Points of friction between SCC, intl law and current Cdn practice • SCC has declared its intent to rely on intl law as prime interpretative aid. • Its 3 key recent decisions are consistent with intl law. • Conclusion: default std for Cdn govts is compliance with intl law • But they are generally not complying. Eg no promotion of cb in ont agriculture; back-to-work legislation; no revision of wagner-act model.
Curious Position of Unions • In 2005 NUPGE and UFCW launch “labour rights are human rights initiative.” • Central aim: promote compliance with intl law • But in 2008 these unions rally around Fraser 1 and particularly “majoritarian exclusivity” which clearly offends intl law • No major labour organization is pushing for full compliance with intl law.

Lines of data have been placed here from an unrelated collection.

(** [allocate]; the store reads the clock twice. *)
Definition allocate (now later : Q) (a_session_id : str) (d : attempt_details) (s : S) : res exn BlegAllocation * S :=
  match allocate_next_b_seq now a_session_id s with
  | (Err e, s) => (Err e, s)
  | (Ok seq, s) =>
      match generate_b_session_id a_session_id seq with
      | Err e => (Err e, s)
      | Ok b_session_id =>
          match record_attempt later a_session_id b_session_id seq d s with
          | (Err e, s) => (Err e, s)
          | (Ok _, s) => (Ok (MkAllocation b_session_id seq), s)
          end
      end
  end.

(** [with_b2bua_attempt_identity] *)
Definition with_attempt (b_session_id : str) (seq : Z) (ctx : RequestContext) : res exn RequestContext :=
  match ctx_identity ctx with
  | None => Err (py_exception "ValueError" "b2bua_identity must be set before creating attempt-scoped context")
  | Some i =>
      i ← check_identity (MkIdentity (id_a_session_id i) (Some b_session_id) (id_client_session_id i) (id_auth_scope_id i) (Some seq));
      Ok (set_session (ctx_session_id ctx) (Some i) ctx)
  end.

(** [_allocate_b2bua_attempt_context]: an exception leaves the request as it is.  Whether
    the request is an auxiliary one is decided elsewhere. *)
Definition _allocate_b2bua_attempt_context (now later : Q) (auxiliary : bool) (a_session_id : option str)
    (d : attempt_details) (ctx : option RequestContext) (s : S) : option RequestContext * option str * S :=
  match ctx with
  | None => (None, None, s)
  | Some context =>
      match ctx_identity context with
      | None => (ctx, None, s)
      | Some identity =>
          if auxiliary then (ctx, None, s)
          else
            let resolved := match a_session_id with Some a => if is_empty a then id_a_session_id identity else a
                            | None => id_a_session_id identity end in
            if is_empty resolved then (ctx, None, s)
            else
              match allocate now later resolved d s with
              | (Err _, s) => (ctx, None, s)
              | (Ok allocation, s) =>
                  match with_attempt (al_b_session_id allocation) (al_seq allocation) context with
                  | Ok attempt => (Some attempt, Some (al_b_session_id allocation), s)
                  | Err _ => (ctx, None, s)
                  end
              end
      end
  end.
End store.
End resolver.

(** ** What a connector is told *)

Record ConnectorRequestContext : Type := MkConnector {
  cn_session_id : option str;
  cn_client_host : option str;
  cn_extensions : list (str * json)
}.

Definition sensitive_keys : list str := ["client_session_id"; "a_session_id"; "auth_scope_id"]%string.

Definition _project_context (ctx : RequestContext) : ConnectorRequestContext :=
  let extensions := od_del sensitive_keys (ctx_extensions ctx) in
  let extensions :=
    match od_get "b2bua"%string extensions with
    | Some (JDict b2bua) =>
        let sanitized := od_del sensitive_keys b2bua in
        if bool_decide (sanitized = []) then od_pop "b2bua"%string extensions
        else od_set "b2bua"%string (JDict sanitized) extensions
    | _ => extensions
    end in
  match ctx_identity ctx with
  | Some identity =>
      MkConnector (id_b_session_id identity) (ctx_client_host ctx)
        (match id_b_seq identity with
         | Some seq => od_set "b2bua" (JDict [("b_seq", JInt seq)]) extensions
         | None => extensions
         end)%string
  | None => MkConnector (ctx_session_id ctx) (ctx_client_host ctx) extensions
  end.

(** ** Histories *)

(** What the proxy does with the store, in any order. *)
Inductive proxy_call : Type :=
| Request (ctx : RequestContext)
| AllocateLeg (a_session_id : str)
| RecordLeg (a_session_id b_session_id : str) (seq : Z) (d : attempt_details)
| ReadRecords (a_session_id : str).

(** What is given out: an identity for a request, a number for an attempt. *)
Inductive given : Type :=
| Session (identity : B2buaIdentity)
| Leg (a_session_id : str) (seq : Z).

Section histories.
Context (uuid : nat → str) (sha256_hex : str → str).
Context (access : option access_config) (echo_header : str) (unsafe_heuristics : bool).
Context {S : Type} `{MappingStore S}.

Definition run_proxy_call (now : Q) (c : proxy_call) (n : nat) (s : S) : list given * nat * S :=
  match c with
  | Request ctx =>
      let '(_, ctx, n, s) := resolve_session_id uuid sha256_hex access echo_header unsafe_heuristics now ctx n s in
      (match ctx_identity ctx with Some identity => [Session identity] | None => [] end, n, s)
  | AllocateLeg a =>
      let '(r, s) := allocate_next_b_seq now a s in
      (match r with Ok seq => [Leg (strip a) seq] | Err _ => [] end, n, s)
  | RecordLeg a b seq d => let '(_, s) := record_attempt now a b seq d s in ([], n, s)
  | ReadRecords a => let '(_, s) := get_attempt_records now a s in ([], n, s)
  end.

Fixpoint run_proxy (calls : list (Q * proxy_call)) (n : nat) (s : S) : list given * nat * S :=
  match calls with
  | [] => ([], n, s)
  | (now, c) :: calls =>
      let '(g, n, s) := run_proxy_call now c n s in
      let '(gs, n, s) := run_proxy calls n s in (g ++ gs, n, s)
  end.

Definition sessions (gs : list given) : list B2buaIdentity :=
  omap (λ g, match g with Session i => Some i | Leg _ _ => None end) gs.

Definition legs (gs : list given) : list (str * Z) :=
  omap (λ g, match g with Session _ => None | Leg a seq => Some (a, seq) end) gs.

(** The numbers given to the attempts of an A-leg. *)
Definition numbers_of (a : str) (gs : list given) : list Z := (filter (λ x, x.1 = a) (legs gs)).*2.
End histories.

(** What random UUIDs promise: the canonical form, and no repetition among those drawn. *)
Class Uuids (uuid : nat → str) (limit : nat) : Prop := {
  uuid_form : ∀ n, uuid_chars 0 (uuid n) = true;
  uuid_canonical : ∀ n, lower (uuid n) = uuid n;
  uuid_fresh : ∀ i j, i < limit → j < limit → uuid i = uuid j → i = j
}.

Section uuids.
Context (uuid : nat → str) (limit : nat) {Hu : Uuids uuid limit}.

Lemma a_session_inj i j : i < limit → j < limit → a_session_of uuid i = a_session_of uuid j → i = j.
Proof using Hu.
  intros Hi Hj E. apply uuid_fresh; [done..|]. unfold a_session_of in E.
  apply (f_equal (str_drop (String.length _A_SESSION_PREFIX))) in E. by rewrite !str_drop_app in E.
Qed.

Lemma uuid_chars_length n s : uuid_chars n s = true → n + String.length s = 36.
Proof.
  revert n. induction s as [|c s IH]; intros n; simpl; [intros ->%Nat.eqb_eq; lia|].
  intros [_ Hs]%andb_true_iff. apply IH in Hs. lia.
Qed.

Lemma hex_not_space c : is_hex c = true → is_space c = false.
Proof. by destruct c as [[] [] [] [] [] [] [] []]. Qed.
End uuids.

Definition plain (c : ascii) : bool := negb (is_space c).

Lemma plain_strip s : str_all plain s = true → strip s = s.
Proof.
  intros Hs. assert (rstrip s = s) as Hr.
  { induction s as [|c s IH]; [done|]. simpl in *. apply andb_true_iff in Hs as [Hc Hs]. rewrite IH //.
    unfold plain in Hc. destruct s; [|done]. by destruct (is_space c). }
  unfold strip. destruct s as [|c s]; [done|]. simpl in Hs. apply andb_true_iff in Hs as [Hc _]. unfold plain in Hc.
  simpl lstrip. by destruct (is_space c).
Qed.

Lemma uuid_chars_plain n s : uuid_chars n s = true → str_all plain s = true.
Proof.
  revert n. induction s as [|c s IH]; intros n; [done|]. simpl. intros [Hc Hs]%andb_true_iff.
  apply andb_true_iff. split; [|by eapply IH]. unfold plain. apply negb_true_iff.
  destruct (_ || _); [|by apply hex_not_space]. apply Ascii.eqb_eq in Hc. by subst c.
Qed.

Lemma a_session_plain uuid {limit} {Hu : Uuids uuid limit} n : str_all plain (a_session_of uuid n) = true.
Proof. unfold a_session_of. rewrite str_all_app. apply andb_true_iff. split; [done|]. eapply uuid_chars_plain, uuid_form. Qed.

Lemma a_session_stripped uuid {limit} {Hu : Uuids uuid limit} n : strip (a_session_of uuid n) = a_session_of uuid n.
Proof. apply plain_strip. by eapply a_session_plain. Qed.

Section isolation.
Context (uuid : nat → str) (limit : nat) {Hu : Uuids uuid limit} (sha256_hex : str → str).
Context (access : option access_config) (echo_header : str) (unsafe_heuristics : bool).
Context {S : Type} {Hstore : MappingStore S} {Hlaws : MappingStoreLaws S}.
#[local] Notation run_proxy := (run_proxy uuid sha256_hex access echo_header unsafe_heuristics).
#[local] Notation a_session_of := (a_session_of uuid).

(** Why a session may have an A-leg of the client session [key]: it is its own, the
    request sent the A-leg id back and its scope is allowed to, or the leg is anonymous and
    the request lacks a scope or a session of its own. *)
Definition justified (i : B2buaIdentity) (key : continuity_key) : Prop :=
  (id_auth_scope_id i = Some key.1 ∧ ∃ client, id_client_session_id i = Some client ∧ key.2 = strip client) ∨
  (∃ client, id_client_session_id i = Some client ∧ strip client = id_a_session_id i ∧
    _echo_continuity_auth_allows key.1 (id_auth_scope_id i) = true) ∨
  (startswith _ANON_AUTH_SCOPE_PREFIX key.1 = true ∧ (id_auth_scope_id i = None ∨ id_client_session_id i = None)).

(** How a call may change the legs: an A-leg that is there is given out again, or one
    whose id is new. *)
Definition gives (n : nat) (s : S) (a : str) (key : continuity_key) (n' : nat) (s' : S) : Prop :=
  store_ok s' ∧ n ≤ n' ≤ n + 2 ∧
  (only_loses (leg s) (leg s') ∧ (∃ seq, leg s a = Some (key, seq)) ∨
   (∃ k, n ≤ k < n' ∧ a = a_session_of k) ∧ ∀ a' e, leg s' a' = Some e → leg s a' = Some e ∨ a' = a ∧ e = (key, 0%Z)).

Lemma gives_after n s s1 a key n' s' : only_loses (leg s) (leg s1) → gives n s1 a key n' s' → gives n s a key n' s'.
Proof.
  intros Hl (Hok & Hn & [[Hl1 (seq & Ha)]|[Ha Hl1]]); (split; [done|]); (split; [done|]).
  - left. split; [by etrans|]. exists seq. by apply Hl.
  - right. split; [done|]. intros a' e [Hle|]%Hl1; [|by right]. left. by apply Hl.
Qed.

Lemma resolve_gives now scope client n s :
  store_ok s → leg s (a_session_of n) = None →
  let '(r, n', s') := resolve_or_create_a_session_id now scope client (generate_a_session_id uuid) n s in
  gives n s (res_a_session_id r) (strip scope, strip client) n' s'.
Proof.
  intros Hok Hfresh. pose proof (resolve_law now scope client (generate_a_session_id uuid) n s Hok Hfresh) as Hr.
  destruct (resolve_or_create_a_session_id _ _ _ _ _ _) as [[r n'] s']. destruct Hr as [Hok' Hr]. split; [done|].
  destruct (reused_existing r).
  - destruct Hr as (-> & Hl & Ha). split; [lia|auto].
  - destruct Hr as [[Ha Hl]|[Ha Hl]]; injection Ha as Ha ->; rewrite ?Ha in Hl |- *; (split; [simpl; lia|]); right.
    + split; [exists n; by split; [lia|]|]. intros a' e [|(_ & ? & ?)]%Hl; auto.
    + split; [exists (Datatypes.S n); by split; [lia|]|]. intros a' e Hle. left. by apply Hl.
Qed.

Lemma anonymous_gives now n s :
  store_ok s → leg s (a_session_of n) = None →
  let '(r, n', s') := resolve_anonymous uuid now n s in
  ∃ key, startswith _ANON_AUTH_SCOPE_PREFIX key.1 = true ∧ gives n s (res_a_session_id r) key n' s'.
Proof using Hu.
  intros Hok Hfresh. unfold resolve_anonymous. cbn [generate_a_session_id].
  set (scope := _ANONYMOUS_AUTH_SCOPE_PREFIX +:+ ":" +:+ a_session_of n).
  pose proof (resolve_law now scope _ANONYMOUS_CLIENT_SESSION_ID (λ k, (a_session_of n, k)) (Datatypes.S n) s Hok Hfresh) as Hr.
  destruct (resolve_or_create_a_session_id _ _ _ _ _ _) as [[r n'] s']. destruct Hr as [Hok' Hr].
  exists (strip scope, strip _ANONYMOUS_CLIENT_SESSION_ID). split.
  { assert (str_all plain scope = true) as Hp; [|by rewrite /= plain_strip].
    unfold scope. rewrite !str_all_app. by rewrite (uuid_chars_plain _ _ (uuid_form n)). }
  split; [done|]. destruct (reused_existing r).
  - destruct Hr as (-> & Hl & Ha). split; [lia|auto].
  - destruct Hr as [[Ha Hl]|[Ha Hl]]; injection Ha as Ha ->; rewrite ?Ha in Hl |- *; (split; [simpl; lia|]); right.
    + split; [exists n; by split; [lia|]|]. intros a' e [|(_ & ? & ?)]%Hl; auto.
    + split; [exists n; by split; [lia|]|]. intros a' e Hle. left. by apply Hl.
Qed.

Lemma normalized_stripped value s : normalize_candidate value = Some s → strip s = s.
Proof. unfold normalize_candidate. destruct (as_str value) as [v|]; [|done]. case_match; [done|]. intros [= <-]. apply strip_idem. Qed.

Position of political parties and human rights groups • No political party has made full compliance with intl freedom of assn law a key issue • No human rights group has forcefully argued for full compliance with intl freedom of assn law
Some very tentative conclusions • The SCC is attempting to move Canada towards compliance with intl law • But there is stiff resistance from not only govts and employers but also trade unions and indifference in the human rights community
Questions for US • Will intl developments influence future court decisions? • Even if they do, will the Court be able to move the relevant stakeholders? • Will US labour rally around intl stds and figure out how best to make use of them?